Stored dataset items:
==================================================

(* ===== verification/Prelude.v ===== *)
(** * Golectra: a verification development

    Golectra collects runtime and system metrics on one side (cmd/agent) and keeps
    them on the other (cmd/server); cmd/reset generates Go code and cmd/staticlint
    checks it.  This library models the Go code under src/ as Rocq definitions and
    proves what it promises.  Definitions carry the names of the source; each file
    opens with the Go files it models.

    ** The program and its files

    The language and its library.  [GoStrings], [GoInt], [GoFloat], [GoTime],
    [GoFlag] and [Json] write out what the program uses of strings, strconv, time,
    flag and encoding/json, with the lemmas that printing and parsing are inverse;
    integers have 64 bits and wrap around, floats are their IEEE 754 bits, strings
    are bytes.  [GoErrors] has errors with their chains, and contexts.  [Sha256] is
    crypto/sha256 with internal/misc/hash.go.

    Domain and ports.  [Domain] and [Ports] are internal/domain and internal/ports:
    metrics, snapshots, and the repository interface as the class [MetricsRepo] whose
    laws [RepoLaws] say what a repository promises; [put] and [put_all] are the
    abstract specification of storing.  [Batches] turns snapshots into batches and
    [MetricsJson] is their JSON.

    The agent.  [Collector] samples metrics with two goroutines over one state;
    [Agent] is the reporting loop with its queue and senders, as a step relation;
    [HttpClient] is the client that signs, compresses and retries ([Retry]), and
    [GzipPayload] the buffer pools the senders share.  [AgentProcess] is the whole
    process, samplers, senders and the main goroutine with the signal, as a labelled
    step relation; [AgentMain] is what comes before it in cmd/agent.

    The server.  [Memory] is the in-memory repository and [MemoryConc] its calls
    interleaved under the lock; [Postgres], [PgConn] and [PostgresSpec] are the
    database repository with transactions, lost replies and retries, a connection to
    run it on, and its theorems.  [Service] and [ServiceSpec] are internal/services/
    metrics over any repository; [AuditQueue] is its event queue, [AuditLive] the queue
    in executions without end, [Observer] the fan-out of pkg/observer and
    [AuditSinks] the file and HTTP sinks.  [Http],
    [Middlewares], [AccessLog], [Handlers] and [HandlersSpec] are the HTTP layer with
    gin's router as a parameter.  [FilePersister] writes and reads snapshot files
    over a disk whose calls may fail.  [Config] loads both configurations,
    [Server] assembles the process, and [ServerProcess] is the process at work:
    requests, the periodic save and the audit goroutine interleaved call by call.

    Both together.  [EndToEnd] joins client and server, [Link] puts a network between
    them that may lose requests and replies, [AgentServer] adds the agent's senders and
    [System] the agent's process.  [Fair] has executions
    that go on for ever, fair schedulers, and the rule by which something happens
    eventually; [AgentProcess] and [AuditLive] use it.

    The tools.  [ResetGen] writes the Reset methods as statements with their text,
    [ResetSem] runs the statements on trees of values, [ResetRun] is the pass over the
    packages and [ResetSpec] its theorems.  [StaticLint] is the analyzer osexitmain.
    [Pool] is the pool of internal/misc.

    ** Interfaces

    A client is proved against a class and the implementation discharges it:
    [MetricsRepo] with [RepoLaws] (Memory, and Postgres on a connection that is
    [Reliable]), [Publisher] (what the agent's senders use; [http_publisher] is the client),
    [Transport] and [NetURL] (net/http and net/url), [Gzip] (compressing is undone by
    decompressing), [Gin], [Binding] and [GinRouter] (the framework), [SqlDB] with
    [SqlLaws] (database/sql: a failed write took effect or not), [FileSystem] with
    [FileLaws] and [AppendFile] (package os), [Timing] with [TimingLaws] (timers and
    contexts), [Migrations] (goose).  The server as a [Transport] refuses a request
    whose context is done, as net/http does.  Every class has a concrete instance, and the
    witnesses run the definitions on it.

    ** What is proved

    From one end to the other: when the agent has ended, the server holds what the
    calls of its senders brought it, each between no and four times, at least once if it
    returned nil and exactly once over a network without faults; nothing is sent after
    the signal, and of the reports submitted by then at most three per sender had no call
    that returned ([system_delivers]); a batch the client sends over such a network is in the repository
    when the call returns nil ([SendBatch_stored]); a batch of a request that runs alone
    survives a restart, unless the log says that saving or restoring failed
    ([batch_survives_restart]); killed between any two calls, the server leaves the old
    snapshot file or a whole one ([crash_recovers]); the audit log holds the events
    notified ([audit_log_complete]).

    What happens in the end: the agent exits after the signal ([agent_exits]) and
    every accepted audit event is published ([audit_published]), under a fair scheduler.

    Storing: [Upsert_spec] and [UpsertBatch_spec] on every branch and any repository;
    [UpdateMany_atomic], [AddCounter_counts] and [repos_agree] for Postgres, where a lost
    reply may have a batch applied again; [calls_atomic] (linearizability: every call
    takes effect between its beginning and its return) and [calls_terminate] for
    concurrent calls in memory;
    [Save_atomic] and [Save_Restore] for the file.

    The agent: [agent_drains], [reports_valid], [collector_snapshot], [doGzJSON_spec],
    [payloads_intact] (up to the release of the payload; [late_read] shows what a request
    that net/http still reads then may send), [Retry_spec].

    HTTP: [HashSHA256_guard] (requests with a digest and a body), [GzipResponse_transparent],
    [access_log_true] (with the one case where the size is wrong, gin's page for an unknown
    path), the statuses and round trips of the endpoints.

    Settings: [env_wins], [flags_hold], [LoadServerConfig_valid], [startup_spec].

    Tools: [generated_method_resets] with [method_terminates], [imports_ok],
    [processPackages_spec], [run_spec].

    Some theorems state behaviour one would not expect, as the code has it: a report
    whose reply is lost counts twice ([batch_repeated]) and so does a retried increment,
    a second run of cmd/reset deletes what the first wrote ([runs_alternate]), an interval
    wraps around, an event of a finished request is not delivered, reports in the queue
    are lost at shutdown, a value in the path is stored whatever its digest, one gauge
    that is no number empties the snapshot page, and two concurrent batches may leave the
    file behind the repository ([stale_file]).

    ** Bounds and fuel

    Loops of the source that are not structural take fuel.  Printing an integer has 20
    digits, enough for 64 bits; JSON is parsed with a fuel of its length and to Go's
    depth of 10000; the search for shortest float digits is bounded and
    [shortest_reads] holds for every finite float; trimming and walking up
    directories take the length of the text.  [Retry] recurses over its delays.  The
    generator's recursion has no bound in the source: the model returns [None] when
    fuel runs out, and [method_terminates] says for which structs some fuel is enough
    and for which none is.  Goroutines are step relations, with termination proved
    by a measure, by a schedule that must be finite, or for every fair schedule.  A
    save makes at most seven calls ([save_steps_Save]).

    ** Not modelled, and why

    Third-party code (gin, zap, goose, pgx, gopsutil, the analysis framework) and the
    network stack are parameters, as documented.  The contents of runtime.MemStats
    and gopsutil's answers are arbitrary values.  HTML and usage texts are kept only
    as far as a theorem needs them.  Listening for connections and building the zap
    logger are parameters with the error they return; the timeouts of the listener
    are only recorded.  A call of the client, with its retries and waits, is one step of
    its sender, so other senders are not served during its waits ([quiet_waits]); what the
    network does to each request is a list chosen freely ([Link.fault]); at the signal the
    calls under way ([late] in [system_delivers]) may still reach the server.  The
    client of [HttpClient] takes the payload of a call for a value, which
    [payloads_intact] justifies for reads before its release.  A server that is killed keeps what the operating system was told,
    as long as the machine runs: the code never calls fsync.  Most log lines of
    package log are left out; so are the Go memory model below locks and channels, struct tags and embedded
    fields of literal types in cmd/reset, and generic structs there.  Tests and
    benchmarks are not part of the program. *)

From stdpp Require Export base gmap strings list sorting.
From stdpp Require Import options.
From Stdlib Require Export ZArith Lia.
From Stdlib Require Ascii String.
Export Stdlib.Strings.Ascii (ascii(..), ascii_of_N, N_of_ascii, ascii_N_embedding,
  N_ascii_embedding, N_ascii_bounded).
Export (notations) Stdlib.Strings.Ascii.

(** ** Scope and automation *)

Declare Scope go_scope.
Delimit Scope go_scope with go.
Open Scope go_scope.
#[export] Set Default Proof Using "Type".
#[export] Set Warnings "-clear-no-such-hyp".

(** [golectra] collects the lemmas that close the routine side conditions of
    the components; [golectra_rw] the equations that [autorewrite] applies. *)
Create HintDb golectra discriminated.
Create Rewrite HintDb golectra_rw.

(** Let [lia] reason about [/] and [mod]. *)
Ltac Zify.zify_post_hook ::= Z.to_euclidean_division_equations.

(** Split the first [match] or [if] the goal (or a hypothesis) is stuck on. *)
Ltac split_match :=
  match goal with
  | |- context [match ?x with _ => _ end] => destruct x eqn:?
  | H : context [match ?x with _ => _ end] |- _ => destruct x eqn:?
  end.

(** Case analysis until every branch computes, then equations and arithmetic. *)
Ltac crush_cases :=
  repeat first [progress simplify_eq/= | split_match]; eauto with golectra; try lia.

(** Unfold the head of a boolean test on strings into an (in)equality. *)
Ltac str_decide :=
  repeat match goal with
  | |- context [bool_decide ?P] => destruct (bool_decide_reflect P); simplify_eq/=
  | H : context [bool_decide ?P] |- _ => destruct (bool_decide_reflect P); simplify_eq/=
  end.

(** ** Results

    A Go function that returns [(T, error)] is a function into [result E T]:
    [Err e] is a non-nil error, and [Ok v] the value with a nil error. *)
Inductive result (E A : Type) : Type :=
  | Ok (a : A)
  | Err (e : E).
Arguments Ok {E A} _.
Arguments Err {E A} _.

#[export] Instance result_eq_dec {E A} `{EqDecision E, EqDecision A} :
  EqDecision (result E A).
Proof. solve_decision. Defined.

Definition is_ok {E A} (r : result E A) : bool :=
  match r with Ok _ => true | Err _ => false end.

Definition result_map {E A B} (f : A → B) (r : result E A) : result E B :=
  match r with Ok a => Ok (f a) | Err e => Err e end.

Definition result_bind {E A B} (f : A → result E B) (r : result E A) : result E B :=
  match r with Ok a => f a | Err e => Err e end.

(** ** Stateful calls

    [io W E A] is a call that may change the world [W] and fails with an [E].
    [io_bind] is the shape of [v, err := f(); if err != nil { return err }],
    [io_case] the shape of a call whose error is inspected and not returned. *)
Definition io (W E A : Type) : Type := W → result E A * W.

Definition io_ret {W E A} (a : A) : io W E A := λ w, (Ok a, w).
Definition io_fail {W E A} (e : E) : io W E A := λ w, (Err e, w).

Definition io_bind {W E A B} (m : io W E A) (k : A → io W E B) : io W E B :=
  λ w, match m w with
       | (Ok a, w') => k a w'
       | (Err e, w') => (Err e, w')
       end.

Definition io_case {W E E' A B} (m : io W E A) (k : result E A → io W E' B) : io W E' B :=
  λ w, let '(r, w') := m w in k r w'.

Notation "'let!' x ':=' m 'in' k" := (io_bind m (λ x, k))
  (at level 10, x binder, m at level 100, k at level 200) : go_scope.
Notation "'let?' x ':=' m 'in' k" := (io_case m (λ x, k))
  (at level 10, x binder, m at level 100, k at level 200) : go_scope.

Lemma io_bind_ok {W E A B} (m : io W E A) (k : A → io W E B) w a w' :
  m w = (Ok a, w') → io_bind m k w = k a w'.
Proof. intros H. unfold io_bind. by rewrite H. Qed.

Lemma io_bind_err {W E A B} (m : io W E A) (k : A → io W E B) w e w' :
  m w = (Err e, w') → io_bind m k w = (Err e, w').
Proof. intros H. unfold io_bind. by rewrite H. Qed.

Lemma io_bind_inv {W E A B} (m : io W E A) (k : A → io W E B) w r w'' :
  io_bind m k w = (r, w'') →
  (∃ a w', m w = (Ok a, w') ∧ k a w' = (r, w'')) ∨
  (∃ e, m w = (Err e, w'') ∧ r = Err e).
Proof. unfold io_bind. destruct (m w) as [[a|e] w'] eqn:Hm; naive_solver. Qed.

Lemma io_bind_assoc {W E A B C} (m : io W E A) (f : A → io W E B) (g : B → io W E C) w :
  io_bind (io_bind m f) g w = io_bind m (λ a, io_bind (f a) g) w.
Proof. unfold io_bind. by destruct (m w) as [[a|e] w']. Qed.

(** ** Reachability

    Runs of a step relation, for the components that are state machines. *)
Section runs.
Context {S : Type} (step : S → S → Prop).

Lemma rtc_invariant (I : S → Prop) :
  (∀ x y, I x → step x y → I y) → ∀ x y, rtc step x y → I x → I y.
Proof. intros Hstep x y Hxy. induction Hxy; eauto. Qed.
End runs.

(** ** Lists *)

Lemma fold_left_invariant {A B} (f : B → A → B) (I : B → Prop) l b :
  I b → (∀ b a, a ∈ l → I b → I (f b a)) → I (fold_left f l b).
Proof.
  revert b. induction l as [|a l IH]; intros b Hb Hstep; simpl; [done|].
  apply IH; [apply Hstep; [left|done]|]. intros b' a' Ha. apply Hstep. by right.
Qed.

Lemma fold_left_ext {A B} (f g : B → A → B) l b :
  (∀ b a, a ∈ l → f b a = g b a) → fold_left f l b = fold_left g l b.
Proof.
  revert b. induction l as [|a l IH]; intros b Hfg; simpl; [done|].
  rewrite Hfg by left. apply IH. intros b' a' Ha. apply Hfg. by right.
Qed.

==================================================

TASK DIRECTIONS: Look through the records and gather each line with the word "requests".

RESPONSE TO THE TASK:
    requests, the periodic save and the audit goroutine interleaved call by call.
    them that may lose requests and replies, [AgentServer] adds the agent's senders and
    HTTP: [HashSHA256_guard] (requests with a digest and a body), [GzipResponse_transparent],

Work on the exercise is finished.